This is Steve Rulison bringing you information on Shore friendly living and gardening from the Master Gardeners and Virginia Cooperative Extension. From my perch near the mouth of Occohannock Creek, I recorded virtually no rain last week.
Have you ever found a grub while digging in your lawn? It could be a Japanese beetle or European chafer. Evidence of an infestation of white grubs appears as grass begins to turn brown due to root damage. Usually the turf can be rolled back like a rug to reveal grubs. Mole or skunk damage also indicates the presence of grubs.
The European chafer adult is a small golden tan to light brown beetle, oval in shape, and about 1/2″ long. The grub is about 3/4″ long, grayish white with a brown head and six legs. The European Chafer grubs are distinguished from other white grubs by the parallel rows of spines on their raster. The raster is on the last segment of the grub and is formed of hairs.
The adult Japanese beetle is about 1/2″ long with a shiny, metallic-green head and body. The grubs are usually small with light brown heads. The rastral pattern on the grubs forms a V.
European chafers lay their eggs in late June; Japanese beetles in July and August. The eggs hatch and the young grubs begin feeding on grass roots within one to two weeks. Dry soils in July and August cause many eggs to die from moisture stress. Grubs feed until fall and then burrow deep into the ground to overwinter.

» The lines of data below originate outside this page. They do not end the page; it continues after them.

(** The counter repeats after 2^32 draws, the trims after 2^24. *)
Lemma successive_no_dup (f : Z -> Z) (period : Z) g n : 0 < period ->
  (forall i j, f (wrap_u32 (g + i)) = f (wrap_u32 (g + j)) <-> (i - j) mod period = 0) ->
  NoDup (map f (successive g n)) <-> Z.of_nat n <= period.
Proof.
  intros Hp Hf. unfold successive. rewrite map_map. split.
  - intros Hnd. destruct (Z.le_gt_cases (Z.of_nat n) period) as [|Hgt]; [done|].
    set (h := fun i : nat => f (wrap_u32 (g + Z.of_nat i))) in *.
    assert (map h (seq 0 n) !! 0%nat = Some (h 0%nat)) as H0.
    { apply list_lookup_fmap_Some. exists 0%nat. split; [done|]. apply lookup_seq. lia. }
    assert (map h (seq 0 n) !! Z.to_nat period = Some (h 0%nat)) as H1.
    { apply list_lookup_fmap_Some. exists (Z.to_nat period). split; [|apply lookup_seq; lia].
      symmetry. apply Hf. rewrite Z2Nat.id, Z.sub_0_r by lia. by apply Z.mod_same; lia. }
    pose proof (NoDup_lookup _ _ _ _ Hnd H0 H1). lia.
  - intros Hn. apply NoDup_fmap_2_strong; [|apply NoDup_seq].
    intros i j Hi%elem_of_seq Hj%elem_of_seq E. apply Hf in E.
    apply Z.mod_divide in E as [k Ek]; [|lia].
    assert (k <= -1 \/ k = 0 \/ 1 <= k) as [Hk|[->|Hk]] by lia; [|lia|].
    + assert (k * period <= -1 * period) by (apply Z.mul_le_mono_nonneg_r; lia). lia.
    + assert (1 * period <= k * period) by (apply Z.mul_le_mono_nonneg_r; lia). lia.
Qed.

Lemma mod_eq_iff a b m : 0 < m -> a mod m = b mod m <-> (a - b) mod m = 0.
Proof.
  intros Hm. split.
  - intros E. by rewrite Zminus_mod, E, Z.sub_diag.
  - intros [k Ek]%Z.mod_divide; [|lia]. replace a with (b + k * m) by lia. by apply Z.mod_add; lia.
Qed.

Lemma successive_ids_distinct g n : NoDup (successive g n) <-> Z.of_nat n <= u32_bound.
Proof.
  rewrite <- (map_id (successive g n)) at 1. apply successive_no_dup; [done|]. intros i j.
  unfold wrap_u32. rewrite mod_eq_iff by done. by replace (g + i - (g + j)) with (i - j) by lia.
Qed.

Lemma successive_trims_distinct g n :
  NoDup (map request_id_trim (successive g n)) <-> Z.of_nat n <= u24_bound.
Proof.
  apply successive_no_dup; [done|]. intros i j. rewrite !trim_wrap.
  rewrite mod_eq_iff by done. by replace (g + i - (g + j)) with (i - j) by lia.
Qed.

Section Ids.
Context {R PT IT : Type} `{TrySender PT Packet} `{!Sender IT Packet}.
Context `{!SenderLaws PT Packet, !TrySenderLaws PT Packet}.
Context `{!Message AuthRequest, !Message SubscribeRequest, !Message Heartbeat,
  !Message LinkError}.
Context (conf : LinkClientConfig).
Abbreviation St := (client_state R PT IT).
Implicit Types s : St.

(** Along a run the counter hands out successive ids. *)
Definition draws (s s' : St) : Prop := in_u32 (request_id_gen s) -> exists n,
  drawn (acts s') = drawn (acts s) ++ successive (request_id_gen s) n /\
  request_id_gen s' = wrap_u32 (request_id_gen s + Z.of_nat n).

#[local] Instance draws_order : PreOrder draws.
Proof.
  split.
  - intros s Hs. exists O. rewrite app_nil_r. split; [done|].
    unfold wrap_u32. rewrite Z.add_0_r, Z.mod_small; done.
  - intros s s' s'' Hd Hd' Hs. destruct (Hd Hs) as (n & D & G).
    destruct Hd' as (m & D' & G'); [rewrite G; apply wrap_u32_bound|].
    exists (n + m)%nat. rewrite successive_app, D', D, G', <- !app_assoc, G, wrap_u32_wrap.
    split; [done|]. f_equal. lia.
Qed.

Lemma drawn_app l k : drawn (R := R) (l ++ k) = drawn l ++ drawn k.
Proof. apply omap_app. Qed.

Lemma draws_same s s' : drawn (acts s') = drawn (acts s) ->
  request_id_gen s' = request_id_gen s -> draws s s'.
Proof. intros D G Hs. destruct (draws_order.(PreOrder_Reflexive) s Hs) as (n & ? & ?).
  exists n. by rewrite D, G. Qed.

Lemma draws_closed : closed (fun _ => True) True draws.
Proof.
  constructor; [constructor|]; try (by intros; apply draws_same).
  - apply _.
  - intros s Hs. exists 1%nat. cbn [add_act acts request_id_gen set_id_gen]. rewrite drawn_app.
    split; [|done]. f_equal. cbn. rewrite Z.add_0_r. unfold wrap_u32. by rewrite Z.mod_small.
  - intros s a Ha. apply draws_same; [|done]. cbn. rewrite drawn_app. destruct a; try done;
      apply app_nil_r.
  - intros s id w. apply draws_same; [|done]. cbn. rewrite drawn_app. apply app_nil_r.
  - intros s. rewrite consume_eq. cbn [fst]. destruct (_ !! _) as [[r|r|r]|]; apply draws_same;
      try done; cbn -[drawn]; rewrite ?drawn_app; cbn; rewrite ?app_nil_r; try done.
    destruct (_ !! _); [by rewrite app_nil_r|]. unfold unclaimed.
    by destruct (_ && _); rewrite app_nil_r.
Qed.

(** C19. Request ids do not collide on a connection before the counter comes round: from any
    state, whatever happens on a connection, the ids drawn are successive values of the
    wrapping counter. They are pairwise different exactly as long as no more than 2^32 of
    them are drawn; their 24-bit trims, which are the ids on the wire and the keys of the
    waiters, exactly as long as no more than 2^24 are. *)
Theorem request_ids_distinct (es : list (option (data_event R))) (s : St)
    (Hs : in_u32 (request_id_gen s)) :
  exists n, let s' := (link_run conf es s).1 in
    drawn (acts s') = drawn (acts s) ++ successive (request_id_gen s) n /\
    request_id_gen s' = wrap_u32 (request_id_gen s + Z.of_nat n) /\
    (NoDup (successive (request_id_gen s) n) <-> Z.of_nat n <= u32_bound) /\
    (NoDup (map request_id_trim (successive (request_id_gen s) n)) <-> Z.of_nat n <= u24_bound).
Proof.
  destruct (link_run_keeps conf draws draws_closed es s Hs) as (n & D & G).
  exists n. cbn zeta. split_and!; [done|done|apply successive_ids_distinct|apply successive_trims_distinct].
Qed.

End Ids.

(** * Time-outs and authentication *)

Section Timing.
Context {R PT IT : Type} `{TrySender PT Packet} `{!Sender IT Packet}.
Context `{!SenderLaws PT Packet, !TrySenderLaws PT Packet}.
Context `{!Message AuthRequest, !Message SubscribeRequest, !Message Heartbeat,
  !Message LinkError}.
Context `{!SenderLaws IT Packet}.
Context (conf : LinkClientConfig).
Abbreviation St := (client_state R PT IT).
Implicit Types s : St.

Definition auth_success (p : Packet) : bool :=
  match p with
  | PResponse r => bool_decide (resp_command r = Auth) && bool_decide (resp_status r = Success)
  | _ => false
  end.

(** Whether a successful authentication response was received, and when the last packet
    was, from what was the case before. *)
Fixpoint authed_after (b : bool) (es : list (option (data_event R))) : bool :=
  match es with
  | [] => b
  | Some (Recv p _ _) :: es => authed_after (b || auth_success p) es
  | _ :: es => authed_after b es
  end.

Fixpoint last_recv_after (t : Z) (es : list (option (data_event R))) : Z :=
  match es with
  | [] => t
  | Some (Recv _ now _) :: es => last_recv_after now es
  | _ :: es => last_recv_after t es
  end.

Abbreviation clocks s := (is_authed s, last_pong_at s, conn_created_at s).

In spring, the grubs burrow upwards to grass roots, resume feeding until late May, and then transform into pupae. Adult Japanese beetles emerge around the first week of July; European chafers about two weeks earlier.
Options for control include good cultural practices, that is keeping grass at 2 inches or higher, monitoring, and chemical control. Chemical controls and the timing of application vary with the different species of grub. As a general rule, apply preventive controls from April to mid-July and curative controls from late July through August.